My question would be :
what is the fastest way (non Python maybe?) to make these calculations (basically just AND and SUM)?

I was thinking about low level languages, GPU processing, quantum computing etc.. but I don't know much about any of these so any advice regarding the direction is appreciated!

Additional thoughts: Currently thinking if there is a fast way using the dot product (as Davikar proposed) for computing triplets of combinations:

def compute(M, N):
    out = np.zeros((M.shape[1], M.shape[1], M.shape[1]), np.int32)
    for i in range(M.shape[1]):
        for j in range(M.shape[1]):
            for k in range(M.shape[1]):
                result = M[:, i] & M[:, j] & M[:, k]
                out[i, j, k] = np.sum(result & N.ravel())
    return out
Divakar :

Simply use np.einsum to get all the counts -

np.einsum('ij,ik,i->jk',M,M.astype(int),N.ravel())

Feel free to play around with optimize flag with np.einsum.

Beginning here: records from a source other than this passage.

Inductive AssistantJson :=
| JStarted (threadId assistantId : string)
| JRefused (error : string) (message : option string).

Record AssistantAnswer := {
  answer_status : nat;
  answer_body : AssistantJson
}.

(** [hay.includes(needle)] *)
Fixpoint includes (needle hay : string) : bool :=
  String.prefix needle hay
  || match hay with
     | String _ hay' => includes needle hay'
     | EmptyString => false
     end.

(** The [catch] block of the route. *)
Definition assistant_catch (e : option string) : AssistantAnswer :=
  if match e with Some m => includes "API key" m | None => false end
  then {| answer_status := 401;
          answer_body := JRefused "INVALID_API_KEY" (Some "Invalid Azure API key") |}
  else if match e with Some m => includes "resource" m | None => false end
  then {| answer_status := 400;
          answer_body := JRefused "INVALID_RESOURCE" (Some "Azure resource not found") |}
  else {| answer_status := 500; answer_body := JRefused "LLM_ERROR" e |}.

(** [router.post('/assistant', ...)] : the session table, the calls made
    and the answer. *)
Definition post_assistant (sdk : Platform) (sessions : Sessions)
    (instructions : option string) (user : User)
  : Sessions * list SetupCall * AssistantAnswer :=
  match getAzureClient sdk user with
  | Throw e => (sessions, [], assistant_catch e)
  | Ok client =>
      let deployment := default "" (user_azureDeployment user) in
      let create := AssistantsCreate "Agentic Coder"
                      (str_or instructions "You are an expert AI coding assistant.")
                      deployment in
      match assistants_create sdk client
              (str_or instructions "You are an expert AI coding assistant.") deployment with
      | Throw e => (sessions, [create], assistant_catch e)
      | Ok assistantId =>
          match threads_create sdk client with
          | Throw e => (sessions, [create; ThreadsCreate], assistant_catch e)
          | Ok threadId =>
              (<[threadId := {| session_client := client;
                                session_assistantId := assistantId;
                                session_userId := user_id user;
                                session_deploymentName := deployment |}]> sessions,
               [create; ThreadsCreate;
                CreateSession threadId assistantId (user_id user) (user_email user)],
               {| answer_status := 200; answer_body := JStarted threadId assistantId |})
          end
      end
  end.

(** ** The principal of a request (middleware/auth.js) *)

(** [s.split(sep)] for a one-character separator. *)
Fixpoint split_on (sep : ascii) (s : string) : list string :=
  match s with
  | EmptyString => [EmptyString]
  | String c s' =>
      if Ascii.eqb c sep then EmptyString :: split_on sep s'
      else match split_on sep s' with
           | piece :: pieces => String c piece :: pieces
           | [] => [String c EmptyString]
           end
  end.

(** What the middleware reads of the request. *)
Record Credentials := {
  cookie_token : option string;      (* req.cookies?.token *)
  authorization : option string      (* req.headers.authorization *)
}.

(** [jwt.verify] with the server's secret, giving the [userId] claim, and
    [userOps.findById]; either may throw. *)
Record Directory := {
  jwt_verify : string -> Result Z;
  findById : Z -> Result (option User)
}.

Inductive Admission :=
| Next (user : User)                       (* req.user = user; next() *)
| Rejected (status : nat) (error : string).

(** [req.cookies?.token || req.headers.authorization?.split(' ')[1]] *)
Definition request_token (req : Credentials) : option string :=
  if truthy_str (cookie_token req) then cookie_token req
  else authorization req ≫= (fun h => split_on " " h !! 1).

(** [verifyToken] *)
Definition verifyToken (dir : Directory) (req : Credentials) : Admission :=
  if negb (truthy_str (request_token req)) then Rejected 401 "No token provided"
  else
    match jwt_verify dir (default "" (request_token req)) with
    | Throw _ => Rejected 401 "Invalid token"
    | Ok userId =>
        match findById dir userId with
        | Throw _ => Rejected 401 "Invalid token"
        | Ok None => Rejected 401 "User not found"
        | Ok (Some user) => Next user
        end
    end.

(** A string without the character [c]. *)
Fixpoint lacks (c : ascii) (s : string) : bool :=
  match s with
  | EmptyString => true
  | String a s' => negb (Ascii.eqb a c) && lacks c s'
  end.

(** ** Scenarios of the session start *)

Definition configured_user : User :=
  {| user_id := 7; user_email := "dev@example.com";
     user_apiKey := Some "key-1"; user_azureResourceName := Some "contoso";
     user_azureDeployment := Some "gpt-4o"; user_azureApiVersion := None |}.

Definition unconfigured_user : User :=
  {| user_id := 9; user_email := "new@example.com";
     user_apiKey := None; user_azureResourceName := None;
     user_azureDeployment := None; user_azureApiVersion := None |}.

(** A platform that creates assistant [asst_1] and thread [thread_1]. *)
Definition working_platform : Platform :=
  {| new_AzureOpenAI := fun _ => scripted waiting_run;
     assistants_create := fun _ _ _ => Ok "asst_1";
     threads_create := fun _ => Ok "thread_1" |}.


(** Tokens [tok-7] of user 7; nobody else is known. *)
Definition one_user_directory : Directory :=
  {| jwt_verify := fun token =>
       if String.eqb token "tok-7" then Ok 7%Z else Throw (Some "invalid signature");
     findById := fun id => if Z.eqb id 7 then Ok (Some configured_user) else Ok None |}.

(** The provider refuses every append for a reason that names no run. *)
Definition rate_limited : Script :=
  {| script_runs := [];
     script_cancel := fun _ => Ok tt;
     script_retrieve := fun _ => Ok None;
     script_create := fun _ => Throw (Some "429 Rate limit reached");
     script_stream := scenario_d_stream |}.



(** * Properties *)

(** ** The helpers on examples *)

Example isRunActive_states :
  isRunActive (Some "queued") = true
  /\ isRunActive (Some "in_progress") = true
  /\ isRunActive (Some "requires_action") = true
  /\ isRunActive (Some "cancelling") = false
  /\ isRunActive (Some "cancelled") = false
  /\ isRunActive None = false.
Proof. repeat split; reflexivity. Qed.

Example extract_scenario_c :
  extractActiveRunIdFromErrorMessage (Some (conflict_message "run_abc123"))
  = Some "run_abc123".
Proof. reflexivity. Qed.

Example extract_needs_the_phrase :
  extractActiveRunIdFromErrorMessage (Some "Rate limit reached for run_abc123") = None
  /\ extractActiveRunIdFromErrorMessage (Some "while a run run_ is active") = None
  /\ extractActiveRunIdFromErrorMessage (Some "while a run run_a-b is active") = None
  /\ extractActiveRunIdFromErrorMessage None = None.
Proof. repeat split; reflexivity. Qed.

Example extract_leftmost :
  extractActiveRunIdFromErrorMessage
    (Some "while a run run_x1 is active, while a run run_y2 is active") = Some "run_x1".
Proof. reflexivity. Qed.

Example array_set_extends :
  array_set 2 scenario_d_call [] = [None; None; Some scenario_d_call]
  /\ array_get (array_set 2 scenario_d_call []) 1 = None
  /\ filter_calls (array_set 2 scenario_d_call []) = [scenario_d_call].
Proof. repeat split; reflexivity. Qed.

(** ** The stream relay and the accumulator *)

Section Relay.

Lemma dispatch_frames ev st :
  Forall (fun f => exists s, f = FText s) (snd (dispatch ev st)).
Proof.
  unfold dispatch.
  repeat match goal with
         | |- context [if ?b then _ else _] => destruct b
         | |- context [match ?o with Some _ => _ | None => _ end] => destruct o
         end; simpl; repeat constructor; eauto.
Qed.

Lemma foldl_write_frames fs res :
  frames (foldl (fun r f => res_write f r) res fs) = frames res ++ fs
  /\ ended (foldl (fun r f => res_write f r) res fs) = ended res.
Proof.
  revert res. induction fs as [|f fs IH]; intros res; simpl.
  - by rewrite app_nil_r.
  - destruct (IH (res_write f res)) as [-> ->]. simpl.
    by rewrite <- app_assoc.
Qed.

(** The loop writes text frames only and leaves the connection as it was. *)
Lemma consume_frames evs st res :
  exists mid,
    frames (snd (consume evs st res)) = frames res ++ mid
    /\ Forall (fun f => exists s, f = FText s) mid
    /\ ended (snd (consume evs st res)) = ended res.
Proof.
  revert st res. induction evs as [|ev evs IH]; intros st res; simpl.
  - exists []. by rewrite app_nil_r.
  - unfold on_event.
    pose proof (dispatch_frames ev (capture_runId ev st)) as Hfs.
    destruct (dispatch ev (capture_runId ev st)) as [st' fs]. simpl in Hfs.
    destruct (IH st' (foldl (fun r f => res_write f r) res fs)) as (mid & Hfr & Hmid & Hend).
    destruct (foldl_write_frames fs res) as [Hf He].
    exists (fs ++ mid). rewrite Hfr, Hf, Hend, He, app_assoc.
    split; [done|]. split; [|done]. by apply Forall_app.
Qed.

(** The accumulated state does not depend on the connection. *)
Lemma consume_state evs st res res0 :
  fst (consume evs st res) = fst (consume evs st res0).
Proof.
  revert st res res0. induction evs as [|ev evs IH]; intros st res res0; simpl; [done|].
  destruct (on_event ev st) as [st' fs]. apply IH.
Qed.

Lemma text_not_terminal mid :
  Forall (fun f => exists s, f = FText s) mid ->
  Forall (fun f => is_terminal f = false) mid /\ Forall (fun f => is_tool_calls f = false) mid.
Proof.
  intros H; split; (eapply Forall_impl; [exact H|]); intros f [s ->]; done.
Qed.

End Relay.

(** C3: however the provider's event sequence ends, the relay closes the
    output: after a normal end the last frame is [done] with the run id it
    returns (possibly empty), after a fault the last frame is [error] with
    the fault's message, no terminal frame comes before it, and the
    response is ended. *)
Theorem handleStream_closes_output (stream : Stream) (res : Response) :
  ended (snd (handleStream stream res)) = true
  /\ exists mid,
       frames (snd (handleStream stream res))
       = frames res ++ mid ++
           [match stream_end stream with
            | Finished => FDone (sr_runId (fst (handleStream stream res)))
            | Faulted message => FError message
            end]
       /\ Forall (fun f => is_terminal f = false) mid.
Proof.
  unfold handleStream.
  destruct (consume_frames (stream_events stream) initial_state res) as (mid & Hfr & Hmid & _).
  destruct (consume (stream_events stream) initial_state res) as [st res1].
  simpl in Hfr. apply text_not_terminal in Hmid as [Hterm _].
  destruct (stream_end stream) as [|msg]; simpl.
  - split; [done|]. case_decide; simpl.
    + exists (mid ++ [FToolCalls (st_runId st) (filter_calls (st_toolCalls st))]).
      rewrite Hfr, <- !app_assoc. split; [done|].
      apply Forall_app; split; [done|]. by repeat constructor.
    + exists mid. rewrite Hfr, <- !app_assoc. done.
  - split; [done|]. exists mid. rewrite Hfr, <- !app_assoc. done.
Qed.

Also, feel free to play around with different dtypes conversion.

To leverage GPU, we can use tensorflow package that also supports einsum.

Faster alternatives with np.dot :

(M&N).T.dot(M.astype(int))
(M&N).T.dot(M.astype(np.float32))

Timings -

In [110]: np.random.seed(0)
     ...: M = np.random.rand(500,300)>0.5
     ...: N = np.random.rand(500,1)>0.5

In [111]: %timeit np.einsum('ij,ik,i->jk',M,M.astype(int),N.ravel())
     ...: %timeit (M&N).T.dot(M.astype(int))
     ...: %timeit (M&N).T.dot(M.astype(np.float32))
227 ms ± 191 µs per loop (mean ± std. dev. of 7 runs, 1 loop each)
66.8 ms ± 198 µs per loop (mean ± std. dev. of 7 runs, 10 loops each)
3.26 ms ± 753 µs per loop (mean ± std. dev. of 7 runs, 100 loops each)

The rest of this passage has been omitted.